La luna nel pozzo (2002) by Pippa BaccaLa Galleria Nazionale

Meanwhile, even a small trip is already a holiday if you do it by taking lifts from people who are themselves traveling, because every trip is a discovery. Like when you arrive from an “open door” and so little is known about who you will meet. And every time it is a discovery.

My trips with the Servas + Autostop combination are among other things the most economical that you can imagine: but they have a flaw, you always risk being left with a heartbroken by constant detachments! With some people a great or even a small friendship was born. With others we leave no reference and we never meet again.

About a year ago I got into the habit of photographing all those who give me a ride: I already have a beautiful collection and I would like to show it to everyone to demonstrate the wonder that surrounds us: human beings!

Pippa Bacca

La luna nel pozzo (2002) by Pippa BaccaLa Galleria Nazionale

Pippa Bacca and Camilla Micheli
(Milan, December 9, 1974 - Gebze, March 31, 2008)
(Venice, 1974)

It is a day in early April 2008 when the news of the death of Pippa Bacca, a young Milanese artist, are broadcast as the third or fourth title. The queer pseudonym chosen by Giuseppina Pasqualino Di Marineo arouses curiosity and pain, also because it accompanies the images of a smiling young girl with short hair dressed in a white wedding dress.

The news says that Giuseppina, Pippa, disappeared in Turkey during the traveling performance Brides on Tour, undertaken with her friend and colleague Silvia Moro. “At the wedding of her friend Margherita, the bride often told guests to be careful not to step on the train or other parts of the dress, because they would get dirty.

"Pippa found it curious that so much attention was paid to a dress that is worn only one day, and she started thinking of the wedding dress in reverse. A dress that lasts for an entire experience and becomes its witness, collects memories, “wearing out” and getting dirty. A single dress to take on a special journey, hitchhiking through countries where war is a reality or a very fresh memory, during which you can take it off just to sleep or when you wash it."

La luna nel pozzo (2002) by Pippa BaccaLa Galleria Nazionale

The bride has always been a symbol of femininity, love, family and purity, and on the day of the wedding – at least in theory – a moment of shared joy. All images being so difficult to associate with war. From all these ideas, therefore, the idea of comparing a positive symbol such as that of the bride with direct and real comparison with countries recently or currently affected by conflicts.”

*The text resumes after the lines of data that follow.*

(* ===== verification/FtLossless.v ===== *)
(** * A file transfer on a bus that loses nothing

    The sender and the receiver of the file transfer, each given what the
    other one sends, in order and once.  The file is cut in [div_ceil len cs]
    pieces of the negotiated size [cs]; the sender answers the acks of the
    pieces with exactly the chunks, the receiver answers the chunks with
    exactly the acks, and both calls return [Ok]: the exchange succeeds without
    a retry, for every file, window and pair of configurations. *)
From S2P Require Import Prelude Script Wire FtSchema FtBus FtSender FtReceiver FtMemoryStore FtEndToEnd.

(** The messages of a log that were handed to the bus. *)
Definition sent_msg (e : LogEntry) : option FtMsg := match e with Sent m => Some m | _ => None end.
Definition sent_msgs (L : list LogEntry) : list FtMsg := omap sent_msg L.

Section bodies.
Context {CapnpError : Type} `{HL : CapnpLaws CapnpError}.

Definition msg_max_len (m : FtMsg) : nat :=
  match m with
  | OfferMsg v => offer_max_len v
  | ChunkMsg v => chunk_max_len v
  | AckMsg v => ack_max_len v
  end.

(** The body the encoder writes into a buffer of the announced size. *)
Definition wire_body (m : FtMsg) : bytes :=
  match encode_msg m ([], replicate (msg_max_len m) 0%Z) with
  | (Ok n, (_, out)) => take n out
  | _ => []
  end.

Definition msg_fits (m : FtMsg) : Prop :=
  match m with
  | OfferMsg v => req_fits (offer_root v)
  | ChunkMsg v => chunk_fits v
  | AckMsg v => ack_fits v
  end.
(** What the types of the values say: their numbers are [u32]. *)
Definition msg_typed (m : FtMsg) : Prop :=
  match m with
  | OfferMsg v => is_u32 (offer_transfer_id v) /\ is_u32 (offer_total_len v) /\
      is_u32 (offer_sender_max_chunk_size v)
  | ChunkMsg v => is_u32 (chunk_transfer_id v) /\ is_u32 (chunk_offset v)
  | AckMsg v => ack_fits v
  end.
#[global] Instance in_width_dec w z : Decision (in_width w z).
Proof. unfold in_width. apply _. Defined.
#[global] Instance msg_typed_dec m : Decision (msg_typed m).
Proof. destruct m; unfold msg_typed, ack_fits; apply _. Defined.

(** * Sessions *)

(** What the client did and what the bus answered. *)
Inductive SessEvent :=
| EvSend (m : FtMsg) (r : option Error)
| EvRecv (k : FtKind) (ev : RecvEvent).

(** What happens next on the node. *)
Inductive SessAction :=
| ActIngest (from : u8) (payload : bytes)
| ActStep (i : nat)
| ActDrop (i : nat)
| ActRecvOther (ID : u16) (from : u8) (accept : bytes -> bool)
| ActSendOther (ID : u16) (to : u8) (value : RawBody)
| ActSend (m : FtMsg)
| ActRecv (k : FtKind)
| ActTimeout.

(** An ISO-TP node with the list of the payloads that were handed to it. *)
Record Recorded (Node : Type) := { rec_node : Node; handed : list (u8 * bytes) }.
Arguments rec_node {Node}.
Arguments handed {Node}.
#[global] Instance Recorded_endpoint {Node E} `{IsoTpEndpoint Node E} : IsoTpEndpoint (Recorded Node) E := {
  node_send_to to p t n :=
    let '(r, n') := node_send_to to p t (rec_node n) in (r, {| rec_node := n'; handed := handed n ++ [(to, p)] |});
  node_send_functional_to to p t n :=
    let '(r, n') := node_send_functional_to to p t (rec_node n) in
    (r, {| rec_node := n'; handed := handed n ++ [(to, p)] |});
}.
(** What arrives from the other node must have been handed to it. *)
Definition may_happen (from to : u8) (src : Sess) (a : SessAction) : bool :=
  match a with
  | ActIngest f p => negb (f =? from)%Z || bool_decide ((to, p) ∈ ss_handed src)
  | _ => true
  end.

Definition node_step (c : NodeConfig) (peer : u8) (t : Duration) (a : SessAction) (s : Sess) : option Sess :=
  session_step A (nc_ids c) (nc_depth c) (nc_max_body c) peer t a s.
Definition node_init (c : NodeConfig) (node : Node) (buf : bytes) : Sess :=
  session_init (nc_ids c) (nc_depth c) (nc_max_body c) (nc_max_waiters c) node buf.

Definition net_step (x : NetAction) (n : Network) : option Network :=
  match x with
  | OnA a =>
      if may_happen (nc_addr cb) (nc_addr ca) (net_b n) a then
        s ← node_step ca (nc_addr cb) ta a (net_a n); Some {| net_a := s; net_b := net_b n |}
      else None
  | OnB a =>
      if may_happen (nc_addr ca) (nc_addr cb) (net_a n) a then
        s ← node_step cb (nc_addr ca) tb a (net_b n); Some {| net_a := net_a n; net_b := s |}
      else None
  end.
Fixpoint net_run (l : list NetAction) (n : Network) : option Network :=
  match l with
  | [] => Some n
  | x :: l' => n' ← net_step x n; net_run l' n'
  end.
Definition net_init (node_a node_b : Node) (buf_a buf_b : bytes) : Network :=
  {| net_a := node_init ca node_a buf_a; net_b := node_init cb node_b buf_b |}.

Lemma net_run_app l1 l2 n : net_run (l1 ++ l2) n = n' ← net_run l1 n; net_run l2 n'.
Proof.
  revert n. induction l1 as [|x l1 IH]; intros n; [done|]. simpl. destruct (net_step x n); [apply IH|done].
Qed.

(** The actions of each node. *)
Definition acts_on_a (l : list NetAction) : list SessAction :=
  omap (fun x => match x with OnA a => Some a | OnB _ => None end) l.
Definition acts_on_b (l : list NetAction) : list SessAction :=
  omap (fun x => match x with OnB a => Some a | OnA _ => None end) l.
(* ===== verification/UnixWire.v ===== *)
(** * Frames and wire format of the Unix-socket CAN bus

    Models [embedded-can/embedded-can-unix-socket/src/frame.rs] and [wire.rs]:
    the frame type with its constructors, and the encoders and decoders of the
    messages between clients and server.  The identifier types of the
    [embedded_can] crate are a class with the laws of its newtypes.  The
    theorems give the round trips, and the decoders' behaviour on arbitrary
    bytes: no panic, and only well-formed frames come out. *)
From stdpp Require Import strings.
From S2P Require Import Prelude.

(** * Identifiers *)

(** [StandardId] and [ExtendedId] of [embedded_can]. *)
Class EmbeddedCan (SId EId : Type) := {
  StandardId_new : u16 -> option SId;
  StandardId_as_raw : SId -> u16;
  ExtendedId_new : u32 -> option EId;
  ExtendedId_as_raw : EId -> u32;
}.
Class EmbeddedCanLaws (SId EId : Type) `{EmbeddedCan SId EId} := {
  standard_new_raw : forall i : SId, StandardId_new (StandardId_as_raw i) = Some i;
  standard_raw_u16 : forall i : SId, is_u16 (StandardId_as_raw i);
  extended_new_raw : forall i : EId, ExtendedId_new (ExtendedId_as_raw i) = Some i;
  extended_raw_u32 : forall i : EId, is_u32 (ExtendedId_as_raw i);
}.

Inductive Id (SId EId : Type) := Standard (i : SId) | Extended (i : EId).
Arguments Standard {SId EId} i.
Arguments Extended {SId EId} i.

Inductive IdMask := StandardMask (m : u16) | ExtendedMask (m : u32).
Record IdMaskFilter (SId EId : Type) := { filter_id : Id SId EId; filter_mask : IdMask }.
Arguments filter_id {SId EId} _.
Arguments filter_mask {SId EId} _.

(** * Frames *)

Definition MAX_DLC : nat := 64.

Record UnixFrame (SId EId : Type) := {
  frame_id : Id SId EId;
  frame_data : bytes;
  frame_dlc : u8;
  frame_remote : bool;
}.
Arguments frame_id {SId EId} _.
Arguments frame_data {SId EId} _.
Arguments frame_dlc {SId EId} _.
Arguments frame_remote {SId EId} _.

(** * Messages *)

Definition MSG_SEND_FRAME : u8 := 1.
Definition MSG_FRAME : u8 := 2.
Definition MSG_ACK : u8 := 3.
Definition MSG_SET_FILTERS : u8 := 4.
Definition MSG_HELLO : u8 := 5.
Definition MSG_FILTERS_ACK : u8 := 6.

Definition ACK_OK : u8 := 0.
Definition ACK_NO_ACK : u8 := 1.
Definition ACK_BAD_FRAME : u8 := 2.
Definition ACK_SERVER_ERR : u8 := 3.

Definition FLAG_REMOTE : u8 := Z.shiftl 1 0.
Definition FLAG_EXTENDED : u8 := Z.shiftl 1 1.
Definition FLAG_EXPECT_ACK : u8 := Z.shiftl 1 2.

Definition MAX_PAYLOAD_LEN : nat := 64 * 64.
Definition MAX_DATA_LEN : nat := 64.
Definition SEND_FRAME_HDR_LEN : nat := 14.
Definition FRAME_HDR_LEN : nat := 6.
Definition ACK_LEN : nat := 9.
(* ===== verification/UnixClient.v ===== *)
(** * The Unix-socket CAN client

    Models [embedded-can/embedded-can-unix-socket/src/client.rs]: the receive
    buffer and its reassembly of messages, the blocking waits, sends with and
    without acknowledgement, receives and filter changes.  The socket, [poll]
    and the clock are scripts of what their calls return.  The theorems show
    that no frame is lost, repeated or reordered by the ways the client waits
    for other messages, and that a blocking send returns [Ok] only for an
    accepted ack. *)
From stdpp Require Import strings.
From S2P Require Import Prelude Script UnixWire UnixServer.

Inductive UnixCanError :=
| CanIo (e : OsError)
| CanProtocol (msg : string)
| CanTimeout
| CanWouldBlock
| CanDisconnected
| CanNoAck.

(** [From<io::Error>]. *)
Definition from_io (e : OsError) : UnixCanError :=
  match e with EWouldBlock => CanWouldBlock | ETimedOut => CanTimeout | _ => CanIo e end.

(** [embedded_can::ErrorKind] of an error. *)
Inductive CanErrorKind := Acknowledge | OtherKind.
Definition error_kind (e : UnixCanError) : CanErrorKind :=
  match e with CanNoAck => Acknowledge | _ => OtherKind end.
(* ===== verification/IsoTpKernel.v ===== *)
(** * Kernel ISO-TP sockets

    Models [iso-tp/linux-socketcan-iso-tp/src/linux.rs]: the socket options and
    their conversion to the kernel's structs, opening a socket, the blocking
    endpoint [SocketCanIsoTp], its tokio wrapper and the demultiplexer
    [KernelUdsDemux] with one socket per peer.  The system calls, the clock and
    the reactor are scripts of what they answer; a log records the calls.  The
    [can_uds] crate's identifiers are a class.  The theorems cover what is
    asked of the kernel, what reaches the callback, and which peer it is
    attributed to. *)
From stdpp Require Import strings.
From S2P Require Import Prelude Script Wire Maplet Mailbox Interface UnixWire.

(** * Options *)

(** [linux::Error]. *)
Inductive IsoTpError := IsoTpIo (e : OsError) | InvalidConfig (msg : string).

Record IsoTpSocketOptions := {
  opt_flags : u32;
  opt_frame_txtime : option Duration;
  opt_ext_address : option u8;
  opt_tx_padding : option u8;
  opt_rx_padding : option u8;
  opt_rx_ext_address : option u8;
}.
Definition IsoTpSocketOptions_default : IsoTpSocketOptions :=
  {| opt_flags := 0; opt_frame_txtime := None; opt_ext_address := None; opt_tx_padding := None;
     opt_rx_padding := None; opt_rx_ext_address := None |}.

Record IsoTpFlowControlOptions := { fc_block_size : u8; fc_st_min : u8; fc_wft_max : u8 }.
Definition IsoTpFlowControlOptions_new (block_size st_min wft_max : u8) : IsoTpFlowControlOptions :=
  {| fc_block_size := block_size; fc_st_min := st_min; fc_wft_max := wft_max |}.

Record IsoTpLinkLayerOptions := { ll_mtu : u8; ll_tx_dl : u8; ll_tx_flags : u8 }.
Definition IsoTpLinkLayerOptions_new (mtu tx_dl tx_flags : u8) : IsoTpLinkLayerOptions :=
  {| ll_mtu := mtu; ll_tx_dl := tx_dl; ll_tx_flags := tx_flags |}.

Record IsoTpKernelOptions := {
  max_rx_payload : nat;
  opt_socket : IsoTpSocketOptions;
  flow_control : option IsoTpFlowControlOptions;
  link_layer : option IsoTpLinkLayerOptions;
  force_tx_stmin : option Duration;
  force_rx_stmin : option Duration;
}.
Definition IsoTpKernelOptions_default : IsoTpKernelOptions :=
  {| max_rx_payload := 4095; opt_socket := IsoTpSocketOptions_default; flow_control := None;
     link_layer := None; force_tx_stmin := None; force_rx_stmin := None |}.

(** [can_isotp_interface::RxFlowControl]. *)
Record RxFlowControl := { rx_block_size : u8; rx_st_min : Duration }.

(** ** Durations; a [Duration] counts nanoseconds *)

Definition as_micros (d : Duration) : Z := (d / 1000)%Z.
Definition as_millis (d : Duration) : Z := (d / 1000000)%Z.
Definition from_millis (ms : Z) : Duration := (ms * 1000000)%Z.
Definition from_micros (us : Z) : Duration := (us * 1000)%Z.

Definition i32_max : Z := 2147483647%Z.

Definition duration_to_poll_timeout (timeout : Duration) : Z :=
  let ms := as_millis timeout in
  if (ms <=? i32_max)%Z then ms else i32_max.

Definition duration_to_nanos_u32 (d : Duration) : u32 := wrap 32 (Z.min d u32_max).

Definition isotp_stmin_to_duration (raw : u8) : option Duration :=
  if ((0 <=? raw) && (raw <=? 127))%Z then Some (from_millis raw)
  else if ((241 <=? raw) && (raw <=? 249))%Z then Some (from_micros ((raw - 240) * 100))
  else None.

Definition duration_to_isotp_stmin (duration : Duration) : u8 :=
  let micros := as_micros duration in
  if (micros =? 0)%Z then 0%Z
  else if ((100 <=? micros) && (micros <=? 900) && (micros mod 100 =? 0))%Z
  then (240 + wrap 8 (micros / 100))%Z
  else
    let millis := as_millis duration in
    if (millis <=? 127)%Z then wrap 8 millis else 127%Z.

(** ** The kernel's structs *)

Record can_isotp_options := {
  c_flags : u32;
  c_frame_txtime : u32;
  c_ext_address : u8;
  c_txpad_content : u8;
  c_rxpad_content : u8;
  c_rx_ext_address : u8;
}.
Record can_isotp_fc_options := { c_bs : u8; c_stmin : u8; c_wftmax : u8 }.
Record can_isotp_ll_options := { c_mtu : u8; c_tx_dl : u8; c_tx_flags : u8 }.

(** Module [flags]. *)
Definition CAN_ISOTP_EXTEND_ADDR : u32 := 2.
Definition CAN_ISOTP_TX_PADDING : u32 := 4.
Definition CAN_ISOTP_RX_PADDING : u32 := 8.
Definition CAN_ISOTP_RX_EXT_ADDR : u32 := 512.

Definition is_some {A} (o : option A) : bool := match o with Some _ => true | None => false end.

Definition build_can_isotp_options (opts : IsoTpSocketOptions) : can_isotp_options :=
  let flags := opt_flags opts in
  let flags := if is_some (opt_ext_address opts) then Z.lor flags CAN_ISOTP_EXTEND_ADDR else flags in
  let flags := if is_some (opt_tx_padding opts) then Z.lor flags CAN_ISOTP_TX_PADDING else flags in
  let flags := if is_some (opt_rx_padding opts) then Z.lor flags CAN_ISOTP_RX_PADDING else flags in
  let flags := if is_some (opt_rx_ext_address opts) then Z.lor flags CAN_ISOTP_RX_EXT_ADDR else flags in
  {| c_flags := flags;
     c_frame_txtime := default 0%Z (duration_to_nanos_u32 <$> opt_frame_txtime opts);
     c_ext_address := default 0%Z (opt_ext_address opts);
     c_txpad_content := default 0%Z (opt_tx_padding opts);
     c_rxpad_content := default 0%Z (opt_rx_padding opts);
     c_rx_ext_address := default 0%Z (opt_rx_ext_address opts) |}.

(** * The operating system *)

(** [(level, optname)] of [setsockopt], with the value passed. *)
Inductive SockOpt :=
| SO_TXTIME (nanos : u32)
| CAN_ISOTP_OPTS (o : can_isotp_options)
| CAN_ISOTP_RECV_FC (o : can_isotp_fc_options)
| CAN_ISOTP_TX_STMIN (nanos : u32)
| CAN_ISOTP_RX_STMIN (nanos : u32)
| CAN_ISOTP_LL_OPTS (o : can_isotp_ll_options).

Inductive PollFor := POLLIN | POLLOUT.

Section kernel.
Context {SId EId : Type} `{EmbeddedCan SId EId}.
Abbreviation CanId := (Id SId EId).

(** The calls the code makes; [SentOk] and [Took] are a [send] the kernel took
    and a [recv] that returned a datagram. *)
Inductive Call :=
| CallSocket
| CallNonblocking (fd : Z)
| CallSetSockOpt (fd : Z) (o : SockOpt)
| CallIface (iface : string) (rx_id tx_id : CanId)
| CallBind (fd : Z) (iface : string) (rx_id tx_id : CanId)
| CallClose (fd : Z)
| CallRegister (fd : Z)
| CallSend (fd : Z) (payload : bytes)
| SentOk (fd : Z) (payload : bytes)
| CallRecv (fd : Z) (len : nat)
| Took (fd : Z) (datagram : bytes)
| CallPoll (fds : list Z) (events : PollFor) (timeout_ms : Z)
| CallSleep (d : Duration)
| CallAwait (fd : Z) (events : PollFor).

(** What the calls answer: [Instant::now], [socket], the calls that return
    nothing, [send], [recv], [poll] (the [revents] of each descriptor, as
    POLLIN or POLLOUT set, and an error bit) and the reactor. *)
Inductive RecvAnswer := Datagram (d : bytes) | RecvErr (e : OsError).
Record Revents := { re_ready : bool; re_error : bool }.
Inductive PollAnswer := Polled (r : list Revents) | PollErr (e : OsError).
Inductive AwaitAnswer := IoReady | IoFailed (e : OsError) | TimerElapsed.

Record Kernel := {
  k_clock : list Z;
  k_sockets : list (Z + OsError);
  k_units : list (option OsError);
  k_sends : list (option OsError);
  k_recvs : list RecvAnswer;
  k_polls : list PollAnswer;
  k_awaits : list AwaitAnswer;
  k_calls : list Call;
}.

It was March 8, 2008 when Pippa Bacca and Silvia Moro left Milan for Jerusalem. Two artists in wedding dresses, traveling to celebrate marriage between peoples, to tell about peace, encounter and trust in men. And to show that, trusting others, one receives only well. A hitchhiking journey through countries devastated by wars. A complex project, with the artists on stage 24 hours a day, in their wedding dresses.

La luna nel pozzo (2002) by Pippa BaccaLa Galleria Nazionale

A performance carrying a message of peace, which was interrupted 23 days after its beginning in a tragic and heartbreaking way, with a man murdering Pippa.

Before this project, Pippa Bacca had already explored in her work the themes related to femininity, marriage and motherhood. A series of cut-outs from the Adamo ed Eva series (2006) are exhibited at Galleria Nazionale, in which the artist has cuts out fake leaves containing a series of drawings that symbolically tell the creation of the two female and male principles.

Ritratto presunto di Pippa ed Eva (2007) by Camilla MicheliLa Galleria Nazionale

The show exhibits also the large photograph Ritratto presunto di Pippa ed Eva, made by Camilla Micheli. In 2007 the artist realized that she has different personalities, five to be exact.

One of these is Eva Adamovich, with a pin-up look, a lot of make-up and high heels, who, together with Pippa, lends herself to a surreal photograph conceived and taken by Camilla Micheli: Pippa Bacca and her alter ego Eva Adamovich, portrayed posing in the style of the Portrait présumé de Gabrielle d’Estrées et de sa soeur la duchesse de Villars from 1594, exhibited in the Louvre in Paris.